For 20-year-old Karina Soto, who has worked with the corps for four years and worked her way up to crew leader this year, working with the corps is a “comfortable and welcoming space” to get on-the-job training.
Even if they do not end up pursuing a career in the field, Sanchez thinks taking pride in their work is an important part of the experience for young people.
“We're stewarding these places where people can escape their day-to-day, and really just enjoy being outside. I think that exposure for the students is really critical,” he said.
'You can't be what you don't know exists'
August Ball created Cream City Conservation, the first black-owned certified B corporation in Wisconsin, in 2016. B corporations, or B corps, are for-profit companies that meet the highest standards of social and environmental performance, public transparency and accountability.
Ball, a former Milwaukee County Parks staff member, saw a lack of diversity in environmental careers and would often be the only woman of color when she went to environment and natural resources meetings. To help fix this, Ball started doing outdoor workshops for agencies that wanted to be more inclusive but didn’t know where to start.
And that’s how Cream City Conservation was born.
The profit that Ball makes from workshops and consulting goes directly into funding the youth program.
Corps members leave with not only a land ethic, Ball said, but also empathy, civic responsibility and the ability to think outside of themselves.
In his position with the Parks department, Sanchez oversees more than 40 miles of hiking trails and 135 miles of Oak Leaf Trail. To maintain it all, they need outside help like the Cream City Conservation Corps crew to “fill in the gaps where we just don't have the manpower resources yet,” Sanchez said.
For the last three years, 17-year-old Quentin Banigan has been one of those crew members maintaining Milwaukee’s trails.
Banigan has spent the past summer working four days a week removing buckthorn and other invasive species like Canadian thistle, planting rain gardens and installing bioswales.
Banigan is planning to go to college next year to study physics. Although he won’t be pursuing a career in conservation, being outside, enjoying good views and visiting more parks than he can remember the names of has been an invaluable experience.
According to Ball, many corp members go on to have successful careers at other environmental and conservation agencies and organizations. Corps members also find careers where they can use their knowledge about sustainability — like teaching, the culinary industry and fashion design.
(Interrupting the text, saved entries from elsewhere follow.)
(** * blade.target: the target dependency graph engine

    A shallow embedding of [src/blade/target.py] (Python 3 semantics) and
    the properties of its normalizer, source ownership registry,
    dependency resolver, rule fingerprint and rule emission cache.

    Python strings are modelled as lists of characters with code points
    below 256 ([list ascii]); a string literal is coerced to such a list. *)

From Stdlib Require Import Ascii String List ZArith Lia Bool DecimalString.
From stdpp Require Import base option list gmap strings.

Set Warnings "-register-all".
Set Warnings "-notation-for-abbreviation".

Abbreviation str := (list ascii).
Coercion list_ascii_of_string : string >-> list.

(** ** Python built-ins used by the module *)

Module Py.

(** [s.startswith(p)] *)
Fixpoint startswith (s p : str) {struct p} : bool :=
  match p, s with
  | [], _ => true
  | c :: p', d :: s' => Ascii.eqb c d && startswith s' p'
  | _ :: _, [] => false
  end.

(** [s.endswith(p)] *)
Definition endswith (s p : str) : bool := startswith (rev s) (rev p).

(** [sub in s] for strings *)
Fixpoint contains (s sub : str) : bool :=
  startswith s sub ||
  match s with
  | [] => false
  | _ :: s' => contains s' sub
  end.

(** [c in s] for a single character [c] *)
Definition has_char (c : ascii) (s : str) : bool := existsb (Ascii.eqb c) s.

(** [s.count(c)] for a single character [c] *)
Definition count (c : ascii) (s : str) : nat := length (filter (fun d => d = c) s).

(** [s.split(sep)] for a single character separator *)
Fixpoint split (sep : ascii) (s : str) : list str :=
  match s with
  | [] => [[]]
  | c :: s' =>
      if Ascii.eqb c sep then [] :: split sep s'
      else match split sep s' with
           | h :: t => (c :: h) :: t
           | [] => [[c]]
           end
  end.

(** [s.rsplit(sep, 1)] for a single character separator: one element when
    [sep] does not occur, else the parts before and after its last
    occurrence. *)
Fixpoint rsplit1 (sep : ascii) (s : str) : list str :=
  match s with
  | [] => [[]]
  | c :: s' =>
      match rsplit1 sep s' with
      | [a; b] => [c :: a; b]
      | _ => if Ascii.eqb c sep then [[]; s'] else [s]
      end
  end.

(** [sep.join(l)] *)
Fixpoint join (sep : str) (l : list str) : str :=
  match l with
  | [] => []
  | [x] => x
  | x :: l' => x ++ sep ++ join sep l'
  end.

(** [str.isspace] on one character (code points below 256) *)
Definition isspace (c : ascii) : bool :=
  let n := nat_of_ascii c in
  ((9 <=? n) && (n <=? 13)) || ((28 <=? n) && (n <=? 32))
  || (n =? 133) || (n =? 160).

(** [s.lstrip()], [s.rstrip()], [s.strip()] *)
Fixpoint lstrip (s : str) : str :=
  match s with
  | c :: s' => if isspace c then lstrip s' else s
  | [] => []
  end.

Definition rstrip (s : str) : str := rev (lstrip (rev s)).

Definition strip (s : str) : str := rstrip (lstrip s).

(** [s < t] on strings: lexicographic on code points *)
Fixpoint str_ltb (s t : str) : bool :=
  match s, t with
  | _, [] => false
  | [], _ :: _ => true
  | c :: s', d :: t' =>
      (nat_of_ascii c <? nat_of_ascii d)
      || ((nat_of_ascii c =? nat_of_ascii d) && str_ltb s' t')
  end.

(** The double quote character as a string *)
Definition dquote : str := ["034"%char].

End Py.

(** ** [posixpath] *)

Module PosixPath.

(** [os.path.join(a, b)] *)
Definition join (a b : str) : str :=
  if Py.startswith b "/" then b
  else if bool_decide (a = []) || Py.endswith a "/" then a ++ b
  else a ++ "/" ++ b.

(** One iteration of the component loop of [normpath]: [new_comps] after
    looking at [comp]. *)
Definition normpath_step (initial_slashes : nat) (new_comps : list str)
    (comp : str) : list str :=
  if bool_decide (comp = []) || bool_decide (comp = ".") then new_comps
  else if negb (bool_decide (comp = ".."))
          || (bool_decide (initial_slashes = 0) && bool_decide (new_comps = []))
          || (negb (bool_decide (new_comps = []))
              && bool_decide (last new_comps = Some (".." : str)))
  then new_comps ++ [comp]
  else if negb (bool_decide (new_comps = [])) then removelast new_comps
  else new_comps.

(** The number [initial_slashes] of [normpath]: POSIX allows one or two
    initial slashes and treats three or more as one. *)
Definition initial_slashes (path : str) : nat :=
  if Py.startswith path "/" then
    if Py.startswith path "//" && negb (Py.startswith path "///") then 2 else 1
  else 0.

(** The list [new_comps] of [normpath] after its loop *)
Definition normpath_comps (path : str) : list str :=
  fold_left (normpath_step (initial_slashes path)) (Py.split "/" path) [].

(** [os.path.normpath(path)] *)
Definition normpath (path : str) : str :=
  if bool_decide (path = []) then "."
  else
    let path' := Py.join "/" (normpath_comps path) in
    let path' := concat (repeat ("/" : str) (initial_slashes path)) ++ path' in
    if bool_decide (path' = []) then "." else path'.

End PosixPath.

(** ** The digest *)

Module MD5.

Local Open Scope N_scope.

(** Modelled from the spec: [blade_util.md5sum] is not part of the module;
    the spec asks for a fixed-length content digest and the function is
    named for MD5, so the concrete digest used in the examples is the
    hexadecimal MD5 (RFC 1321) of the UTF-8 encoding of the text. The
    properties below take the digest function as a parameter. *)

Definition mask32 : N := 0xffffffff.

Definition add32 (a b : N) : N := N.land (a + b) mask32.

Definition not32 (a : N) : N := N.lxor a mask32.

Definition rotl32 (x : N) (c : N) : N :=
  N.land (N.lor (N.shiftl x c) (N.shiftr x (32 - c))) mask32.

Definition shifts : list N :=
  [7; 12; 17; 22; 7; 12; 17; 22; 7; 12; 17; 22; 7; 12; 17; 22;
   5; 9; 14; 20; 5; 9; 14; 20; 5; 9; 14; 20; 5; 9; 14; 20;
   4; 11; 16; 23; 4; 11; 16; 23; 4; 11; 16; 23; 4; 11; 16; 23;
   6; 10; 15; 21; 6; 10; 15; 21; 6; 10; 15; 21; 6; 10; 15; 21].

Definition sines : list N :=
  [0xd76aa478; 0xe8c7b756; 0x242070db; 0xc1bdceee;
   0xf57c0faf; 0x4787c62a; 0xa8304613; 0xfd469501;
   0x698098d8; 0x8b44f7af; 0xffff5bb1; 0x895cd7be;
   0x6b901122; 0xfd987193; 0xa679438e; 0x49b40821;
   0xf61e2562; 0xc040b340; 0x265e5a51; 0xe9b6c7aa;
   0xd62f105d; 0x02441453; 0xd8a1e681; 0xe7d3fbc8;
   0x21e1cde6; 0xc33707d6; 0xf4d50d87; 0x455a14ed;
   0xa9e3e905; 0xfcefa3f8; 0x676f02d9; 0x8d2a4c8a;
   0xfffa3942; 0x8771f681; 0x6d9d6122; 0xfde5380c;
   0xa4beea44; 0x4bdecfa9; 0xf6bb4b60; 0xbebfbc70;
   0x289b7ec6; 0xeaa127fa; 0xd4ef3085; 0x04881d05;
   0xd9d4d039; 0xe6db99e5; 0x1fa27cf8; 0xc4ac5665;
   0xf4292244; 0x432aff97; 0xab9423a7; 0xfc93a039;
   0x655b59c3; 0x8f0ccc92; 0xffeff47d; 0x85845dd1;
   0x6fa87e4f; 0xfe2ce6e0; 0xa3014314; 0x4e0811a1;
   0xf7537e82; 0xbd3af235; 0x2ad7d2bb; 0xeb86d391].

(** UTF-8 of a text whose code points are below 256 *)
Definition utf8 (s : str) : list N :=
  flat_map (fun c => let n := N_of_ascii c in
                     if n <? 128 then [n] else [192 + n / 64; 128 + n mod 64]) s.

Fixpoint le_bytes (count : nat) (x : N) : list N :=
  match count with
  | O => []
  | S count' => (x mod 256) :: le_bytes count' (x / 256)
  end.

(** The message followed by the bit 1, zeros up to 56 modulo 64 and the
    length in bits as 64 bits, little endian *)
Definition pad (msg : list N) : list N :=
  let len := length msg in
  let zeros := ((119 - len mod 64) mod 64)%nat in
  msg ++ [128] ++ repeat 0 zeros ++ le_bytes 8 (N.of_nat len * 8).

Fixpoint le_word (bytes : list N) : N :=
  match bytes with
  | [] => 0
  | b :: bytes' => b + 256 * le_word bytes'
  end.

(** The little-endian 32-bit words of a byte sequence *)
Fixpoint words (count : nat) (bytes : list N) : list N :=
  match count with
  | O => []
  | S count' => le_word (take 4 bytes) :: words count' (drop 4 bytes)
  end.

Definition round (M : list N) (st : N * N * N * N) (i : nat) : N * N * N * N :=
  let '(A, B, C, D) := st in
  let '(F, g) :=
    if (i <? 16)%nat then (N.lor (N.land B C) (N.land (not32 B) D), i)
    else if (i <? 32)%nat then (N.lor (N.land D B) (N.land (not32 D) C), ((5 * i + 1) mod 16)%nat)
    else if (i <? 48)%nat then (N.lxor (N.lxor B C) D, ((3 * i + 5) mod 16)%nat)
    else (N.lxor C (N.lor B (not32 D)), ((7 * i) mod 16)%nat) in
  let F := add32 (add32 (add32 F A) (nth i sines 0)) (nth g M 0) in
  (D, add32 B (rotl32 F (nth i shifts 0)), B, C).

Definition chunk (st : N * N * N * N) (M : list N) : N * N * N * N :=
  let '(a0, b0, c0, d0) := st in
  let '(A, B, C, D) := fold_left (round M) (seq 0 64) st in
  (add32 a0 A, add32 b0 B, add32 c0 C, add32 d0 D).

Fixpoint chunks (count : nat) (st : N * N * N * N) (bytes : list N) : N * N * N * N :=
  match count with
  | O => st
  | S count' => chunks count' (chunk st (words 16 (take 64 bytes))) (drop 64 bytes)
  end.

Definition hex_char (n : N) : ascii :=
  ascii_of_N (if n <? 10 then 48 + n else 87 + n).

Definition hex_byte (b : N) : str := [hex_char (b / 16); hex_char (b mod 16)].

(** [hashlib.md5(text.encode('utf-8')).hexdigest()] *)
Definition hexdigest (text : str) : str :=
  let bytes := pad (utf8 text) in
  let '(a, b, c, d) :=
    chunks (length bytes / 64) (0x67452301, 0xefcdab89, 0x98badcfe, 0x10325476) bytes in
  flat_map hex_byte (le_bytes 4 a ++ le_bytes 4 b ++ le_bytes 4 c ++ le_bytes 4 d).

End MD5.

(** ** Results of calls that can fail *)

(** How a call ends when it does not return: [console.fatal] exits the
    process, a Python exception propagates, or the model ran out of the
    fuel that bounds its recursion. *)
Inductive failure :=
| Fatal (msg : str)
| Raise (exc : string) (msg : str)
| OutOfFuel.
The youth that go through the program would be successful regardless, Ball said, but the program lets young adults know that careers like this are out there.
"You can't be what you don't know exists," Ball said.
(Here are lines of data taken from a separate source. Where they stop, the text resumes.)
(** The lines of the request, the answer to what the caller asks for apart. *)
Definition request_lines (p : ProxyUrl) (path key : str) (token device : option str) : list str :=
  [lit "GET " ++ path ++ lit " HTTP/1.1"; lit "Host: " ++ host_header p; lit "Upgrade: websocket";
   lit "Connection: Upgrade"; lit "Sec-WebSocket-Key: " ++ key; lit "Sec-WebSocket-Version: 13"] ++
  match keep_if valid_token token with
  | Some t => [lit "Sec-WebSocket-Protocol: " ++ SUBPROTOCOL ++ lit ", tok." ++ t ++
                 from_option (λ d, lit ", dev." ++ d) [] (keep_if valid_device device)]
  | None => []
  end ++ [lit "User-Agent: Velta"; []].

Lemma keep_if_Some {A} (Q : A → bool) o x : keep_if Q o = Some x → Q x = true.
Proof. unfold keep_if. intros (y & _ & H)%bind_Some. destruct (Q y) eqn:E; [|done]. by injection H as <-. Qed.

Lemma token_visible t : valid_token t = true → Forall (λ c, visible c = true) t.
Proof.
  unfold valid_token. intros [_ H]%andb_prop. destruct (split_once (ch ".") t) as [[a b]|] eqn:E; [|done].
  apply split_once_Some in E as [-> _]. rewrite !andb_true_iff in H. destruct H as (((_ & Ha) & _) & Hb).
  apply Forall_app. split; [by apply b64url_visible|]. constructor; [done|by apply b64url_visible].
Qed.

Lemma device_visible d : valid_device d = true → Forall (λ c, visible c = true) d.
Proof. unfold valid_device. rewrite !andb_true_iff. intros [_ H]. by apply b64url_visible. Qed.

Lemma host_header_visible p : wf_url p → Forall (λ c, visible c = true) (host_header p).
Proof.
  intros H. apply url_chars_visible. unfold host_header. apply Forall_app. split.
  - eapply Forall_impl; [by apply host_text_chars, H|]. by intros c [].
  - eapply Forall_impl; [apply port_text_chars|]. cbv beta. tauto.
Qed.

Lemma request_block p path key token device :
  request p path key token device = block (request_lines p path key token device).
Proof.
  unfold request, request_lines, auth_header. unfold block. rewrite !bind_app, !bind_cons. cbn [mbind list_bind].
  destruct (keep_if valid_token token) as [t|]; [destruct (keep_if valid_device device) as [d|]|];
    cbn [mbind list_bind from_option]; rewrite ?app_nil_r, <- ?app_assoc, ?app_nil_l; reflexivity.
Qed.

(** The request has the lines it is meant to have and no other. *)
Lemma lines_request p path key token device :
  wf_url p → Forall (λ c, visible c = true) path → Forall (λ c, visible c = true) key →
  Str.lines (request p path key token device) = request_lines p path key token device.
Proof.
  intros Hp Hpath%visible_one_line Hkey%visible_one_line. rewrite request_block. apply lines_block.
  pose proof (visible_one_line _ (host_header_visible p Hp)) as Hh.
  assert (∀ a b : str, one_line a → one_line b → one_line (a ++ b)) as Happ by (intros a b; apply Forall_app_2).
  unfold request_lines. apply Forall_app. split; [|apply Forall_app; split].
  - rewrite !Forall_cons. split_and!; try apply Forall_nil_2.
    all: repeat (assumption || apply Happ); apply (bool_decide_unpack _); by vm_compute.
  - destruct (keep_if valid_token token) as [t|] eqn:Et; [|constructor].
    apply keep_if_Some, token_visible, visible_one_line in Et. constructor; [|constructor].
    repeat (apply Happ || assumption); try (by repeat constructor).
    destruct (keep_if valid_device device) as [d|] eqn:Ed; cbn [from_option]; [|constructor].
    apply keep_if_Some, device_visible, visible_one_line in Ed. apply Happ; [by repeat constructor|done].
  - by repeat constructor.
Qed.

Lemma words_request path : Forall (λ c, visible c = true) path → path ≠ [] →
  words (lit "GET " ++ path ++ lit " HTTP/1.1") = [lit "GET"; path; lit "HTTP/1.1"].
Proof.
  intros Hp Hne. unfold words. change (lit "GET " ++ path ++ lit " HTTP/1.1")
    with (lit "GET" ++ 32%N :: (path ++ 32%N :: lit "HTTP/1.1")).
  rewrite words_from_visible by (by repeat constructor). cbn [words_from app].
  rewrite words_from_visible by done. cbn [words_from app].
  rewrite (bool_decide_false (path = [])) by done. reflexivity.
Qed.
More:A new Milwaukee program gives away free trees, improves health, builds community. Here's how.
Progress is visible in many ways
Crew members return to the program for a variety of reasons.
“I really liked how trails specifically connect people in community and nature. But, you know, students might really latch on to plant identification,” Sanchez said
Others may find the team building aspect of the experience to be most valuable, he added.
So many teens are bound to their phone and social media, Soto said, that the program is a good chance to learn what is going on out in the community.
For Soto, the program has helped her find her voice and hone her leadership skills while taking her down a path she never knew she’d take. In the fall, she will start her freshman year of college and hopes to one day work for an environmental nonprofit organization, a goal that she credits to her work as a corps member.
“It takes a lot of work, but you see a lot of progress when you’re done,” Soto said.